大切なものは、皆、違う。
あなたにとって大切なものはありますか?今でもずっと大切にしてきたモノはありますか?誰かが見れば、ボロ雑巾のように見える毛布も、ずっと幼いときから使ってきたたいせつなものであったり、見かけや存在だけで、その大切さや想いの強さは測れません。つまり、「大切なもの」とは、みな「違う」ということです。
1、「大切」であるということ
世の中に存在するモノや、場合によっては人間でさえも、単に物質や生物学的な存在だけで見れば、そこにあるのは「成分」や「分子」にすぎないことでしょう。でも、それは「単なるモノ」ではなく、誰かの思いや、また誰かを「想う」ことのできる存在。

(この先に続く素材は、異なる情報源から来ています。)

(** [CareerScraper.save_scraped_data] *)
Definition save_scraped_data (career : string) (data : Scraped) : Py string :=
  _ ← mkdir (RAW_DATA_PATH settings);
  let filepath := path_join (RAW_DATA_PATH settings) (base_name career +:+ "_data.txt") in
  _ ← write_file filepath (TextFile (combined_text data));
  _ ← print (DataSaved filepath);
  mret filepath.

(** [RoadmapAgent._get_or_create_index].  The line [CollectingData] is the
    one [scrape_all_sources] prints on entry; its one-second sleep and the
    error lines of the individual scrapers are not modelled. *)
Definition _get_or_create_index (career : string) : Py bool :=
  loaded ← load_index career;
  if loaded : bool then mret true
  else
    _ ← print (BuildingNewIndex career);
    _ ← print (CollectingData career);
    let scraped_data := scrape_all_sources career in
    _ ← save_scraped_data career scraped_data;
    _ ← build_index (Some career);
    _ ← save_index career;
    mret true.

End Retriever.

Arguments load_documents settings career w : simpl never.
Arguments split_documents settings docs w : simpl never.

(** ** Concrete instances used to run the code *)

Module Demo.

(** An embedding model of dimension 1: the length of the text *)
Definition enc (s : string) : Faiss.vec := [Z.of_nat (String.length s)].

Definition scr (career : string) : Scraped :=
  mkScraped career "Learn the basics" "Practice daily" "Build projects" [].

(** A fresh process on an empty disk *)
Definition fresh : World := mkWorld init ∅ ∅ [].
(** C6.  When the entry matched under the exact or the base-name key
    carries the status [fail], extraction fails, and the failure is a
    [ProviderReportedError] whose message surfaces the provider's own:
    the text of [error.message] when that is a string, [Unknown error]
    when there is none, and in general the rendering of [error.message]
    as a string. *)
Theorem provider_failure_is_reported :
  is_string (opt_member matched "status") "fail" = true ->
  let reported := opt_member (opt_member matched "error") "message" in
  (exists e, extract_generateText provider data = Throws e)
  /\ (forall detail,
        ToString_val (or_else reported (Json (JStr "Unknown error"))) = Some detail ->
        extract_generateText provider data = Throws (ProviderError detail)
        /\ classify (ProviderError detail) = Some ProviderReportedError
        /\ message (ProviderError detail) = ("Provider error: " ++ detail)%string)
  /\ (forall m,
        reported = Json (JStr m) -> m <> ""%string ->
        extract_generateText provider data = Throws (ProviderError m))
  /\ (truthy reported = false ->
      extract_generateText provider data = Throws (ProviderError "Unknown error")).
Proof.
  intros Hfail reported.
  assert (Htruthy : truthy matched = true).
  { destruct matched as [|[]|[]]; try discriminate Hfail; reflexivity. }
  assert (Hrun : extract_generateText provider data
                 = match ToString_val (or_else reported (Json (JStr "Unknown error"))) with
                   | Some detail => Throws (ProviderError detail)
                   | None => Throws (TypeError "Cannot convert object to primitive value")
                   end).
  { unfold extract_generateText. rewrite Htruthy. cbn [negb].
    unfold check_providerResponse.
    rewrite !(member_truthy _ _ Htruthy). cbn [bind_pure].
    rewrite Hfail. reflexivity. }
  repeat apply conj.
  - rewrite Hrun. destruct (ToString_val _); eexists; reflexivity.
  - intros detail Hdetail. rewrite Hrun, Hdetail. repeat split.
  - intros m Hm Hne. rewrite Hrun, Hm. unfold or_else. cbn [truthy json_truthy].
    destruct (String.eqb_spec m ""); [contradiction|]. reflexivity.
  - intros Hm. rewrite Hrun. unfold or_else. rewrite Hm. reflexivity.
Qed.

(** C9.  When no entry is matched and the scan finds one that exposes
    text, that text is returned as it is.  Neither check of the matched
    path applies: the entry may carry the status [fail], which the checks
    would have reported, and its text may be blank, which the checks would
    have refused. *)
Theorem scanned_entry_bypasses_checks (k : string) (rest : list string) :
  truthy matched = false ->
  availableProviders data = k :: rest ->
  let scanned := data_get data k in
  let found := opt_member scanned "generated_text" in
  extract_generateText provider data = Returns found
  /\ truthy found = true
  /\ (is_string (opt_member scanned "status") "fail" = true ->
      exists e, check_providerResponse scanned = Throws e)
  /\ (forall s,
        found = Json (JStr s) ->
        Js.trim s = ""%string ->
        is_string (opt_member scanned "status") "fail" = false ->
        truthy (opt_member scanned "error") = false ->
        check_providerResponse scanned = Throws EmptyResponse).
Proof.
  intros Hmiss Hav scanned found.
  destruct (scan_returns_first k rest Hav) as [Hret Hk].
  assert (Hholder : forall name,
             member scanned name = Returns (opt_member scanned name))
    by (intros name; apply (member_of_holder _ "generated_text"); exact Hk).
  repeat apply conj.
  - unfold extract_generateText. rewrite Hmiss. exact Hret.
  - exact Hk.
  - intros Hfail. unfold check_providerResponse.
    rewrite !Hholder. cbn [bind_pure]. rewrite Hfail. cbn [orb].
    destruct (ToString_val _); eexists; reflexivity.
  - intros s Hs Hblank Hstatus Herr. unfold check_providerResponse.
    rewrite !Hholder. cbn [bind_pure]. rewrite Hstatus, Herr. cbn [orb].
    unfold exposes_text in Hk. fold scanned in Hk. fold found in Hk.
    unfold or_else. fold found. rewrite Hk. cbv beta iota.
    rewrite Hk. cbn [negb]. rewrite Hs, Hblank.
    rewrite (log_of_holder scanned "generated_text" Hk). reflexivity.
Qed.

End Extraction.

(** ** JSON post-processing *)

Lemma through_last_none (closer : ascii) (s : string) :
  through_last closer s = None -> occurs closer s = false.
Proof.
  induction s as [|c s IH]; [reflexivity|].
  cbn [through_last occurs].
  destruct (through_last closer s); [discriminate|].
  destruct (Ascii.eqb c closer); [discriminate|].
  intros _. apply IH. reflexivity.
Qed.

Lemma through_last_some (closer : ascii) (s t : string) :
  through_last closer s = Some t ->
  exists body post,
    t = (body ++ String closer EmptyString)%string
    /\ s = (t ++ post)%string
    /\ occurs closer post = false.
Proof.
  revert t. induction s as [|c s IH]; intros t; [discriminate|].
  cbn [through_last].
  destruct (through_last closer s) as [t'|] eqn:Ht'.
  - intros H. injection H as <-.
    destruct (IH t' eq_refl) as (body & post & -> & -> & Hpost).
    exists (String c body), post. repeat split. exact Hpost.
  - destruct (Ascii.eqb_spec c closer) as [->|]; [|discriminate].
    intros H. injection H as <-.
    exists EmptyString, s. repeat split.
    apply through_last_none, Ht'.
Qed.

Lemma is_opener_cases (c : ascii) :
  is_opener c = true -> c = "{"%char \/ c = "["%char.
Proof.
  unfold is_opener.
  destruct (Ascii.eqb_spec c "{"); [left; assumption|].
  destruct (Ascii.eqb_spec c "["); [right; assumption|discriminate].
Qed.

(** The match is the greedy span. *)
Lemma jsonMatch_greedy (s m : string) :
  jsonMatch s = Some m -> greedy_span s m.
Proof.
  revert m. induction s as [|c s IH]; intros m; [discriminate|].
  cbn [jsonMatch].
  set (here := if Ascii.eqb c "{" then option_map (String c) (through_last "}" s)
               else if Ascii.eqb c "[" then option_map (String c) (through_last "]" s)
               else None).
  destruct here as [m'|] eqn:Hhere.
  - intros H. injection H as <-. subst here.
    assert (Hsome : is_opener c = true
                    /\ exists t, through_last (closer_of c) s = Some t
                                 /\ m' = String c t).
    { unfold is_opener, closer_of.
      destruct (Ascii.eqb c "{") eqn:E1; cbn [orb].
      - destruct (through_last "}" s) as [t|]; [|discriminate].
        injection Hhere as <-. split; [reflexivity|]. exists t. split; reflexivity.
      - destruct (Ascii.eqb c "[") eqn:E2; [|discriminate].
        destruct (through_last "]" s) as [t|]; [|discriminate].
        injection Hhere as <-. split; [reflexivity|]. exists t. split; reflexivity. }
    destruct Hsome as (Hop & t & Ht & ->).
    destruct (through_last_some _ _ _ Ht) as (body & post & -> & -> & Hpost).
    exists EmptyString, post, body, c. repeat split; try assumption.
    intros [|x pre1] c0 pre2 Hpre; discriminate Hpre.
  - intros Hm.
    destruct (IH m Hm) as (pre & post & body & o & Hs & Ho & Hbody & Hpost & Hleft).
    exists (String c pre), post, body, o. repeat split; try assumption.
    + cbn [append]. f_equal. exact Hs.
    + intros [|x pre1] c0 pre2 Hpre Hc0.
      * cbn in Hpre. injection Hpre as <- <-. rewrite <- Hs.
        subst here. unfold closer_of.
        destruct (is_opener_cases _ Hc0) as [->| ->]; cbn in Hhere |- *.
        -- destruct (through_last "}" s) eqn:Hnone; [discriminate|].
           apply through_last_none, Hnone.
        -- destruct (through_last "]" s) eqn:Hnone; [discriminate|].
           apply through_last_none, Hnone.
      * cbn in Hpre. injection Hpre as <- ->.
        apply (Hleft pre1 c0 pre2 eq_refl Hc0).
Qed.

決して「物質的な価値」だけで、存在しているわけではないのです。
鉱物の中の最高峰といえば、ダイヤモンドは、たしかに希少性と其の輝きから、世の中でも広く知られた「たいせつな」ものとして、崇められるものかもしれません。
でも、空腹に耐えきれないほどの状況にあるのなら、それを換金してでも、「満たされる食物」のほうが大切であることでしょう。よって、「大切」とは「相対関係」によっても、その位置づけは変わってくることでしょう。
こうしてみると、「大切」であるということは、単に物質的なモノとしての存在で決まるのではなく、私達人間が、関係性や関わりを通して、その地位と重みが変わってくるわけで、「1つのものさし」で決まるものではなさそうです。
だからこそ、「大切なもの」とは、本人や当事者以外が評価することや、扱いを決めることは、一線を超える尊厳に関わることであり、そして、その人が「大切だ」と想うことは、尊重されなければならないことでしょう。
あなたに大切なものがある。
私にも大切なものがある。
お互いが、それぞれの大切なものを大事にすること。
それで、はじめて「大切」とは存在できるものである、ということを。
2、「関わり」と「つながり」
では、この大切なものが、それぞれあり、そしてそこの対して、「他人」としてどういう態度で接したりすればよいのか。
それは、「関わらない」ことも、大切であると想うのです。
「大切なもの」とは、必ずしも「楽しい」や「嬉しい」だけの感情をもつものではないかもしれないからです。
「悲しみ」や「愛おしい」存在かもしれない。不慮の事故や突然の出来事によって、得られた「唯一の存在」だとしたら、そこに触れることが、相手の記憶や思いを掘り起こすことになるのかもしれない。
だから、「関わる」ということは、安直にすべきでないのかもしれないのです。
触れないでおく。それもやさしさだと想うのです。
関わらないでおく。それもやさしさだと思うのです。
そっとしておく。それもやさしさだと思います。
つながらないでおく。それもやさしさだと思います。
人と人との関わりは、一期一会。お互いの状況と心によって、変化するもの。だからその関係性を普遍的で、恒久的な形にしようとするからこそ、ズレや違いがより見えてくる。
適度な距離感があるからこそ、そうした「隙間」に触れないでいられる。「トゲ」触れなくても済む。「本気」でぶつからないで済む。適度な距離感によって、えられるやさしさだってあると思うのです。
3、「居場所」をさまようモラトリアム
ここ2年ほどで、人間の生きることそのものが問われる時代となりました。何のために生まれて、何のために生きるのか。考えることが多くなったことと思います。
多拠点だ、2拠点だといって、自分の居場所を彷徨うモラトリアム。地に足つける土地がなく、浮遊するその先に、心の安らぎはあるでしょうか。魂を込めることができるでしょうか。
いま、都会には、故郷も田舎もない人が多くいます。そんな全国からあふれる「自由と気楽さ」をもとめて、行動経済成長期以降、地方から都市に人が送り込まれてきました。
結果として、この都市に、何が生まれたでしょうか。成長と拡大の資本主義に破れ、居場所を失い、また自然あふれる地方に戻ろうという逆のベクトルが働こうとしています。
そもそも、快適さと便利さにどっぷり使った軟体動物が、天候と資源環境の厳しい地方に足を向けたところで、都市以上に生き延びることは困難でしょう。
未知の土地なら、きっと受け入れてくれる場所がある。海外留学が流行ったシンデレラ・シンドロームが、地方にベクトル変えただけに過ぎない、そう見えてしかたがありません。
夢と希望と、愛に渇望した人が、世界中のどこを探し求めても、そこに求めるものはありません。なぜなら、愛とは「育む」もので、血に足つけた生活の土台があってこそ「まもる」ことのできるものだからです。
人生という限られた時間をいつまでも「お試し」や「借りぐらし」では、一生かけても安住の地や居場所はないのです。
本当に必要なことは「受け入れてくれる土地」ではなく、未熟でも、至らなくとも、まだ十分な力が備わっていなくても、「自分」という弱気存在を自分自身で認める。つまり「自らを信じる」という内なる存在感をまず認めることが先なんじゃないですか?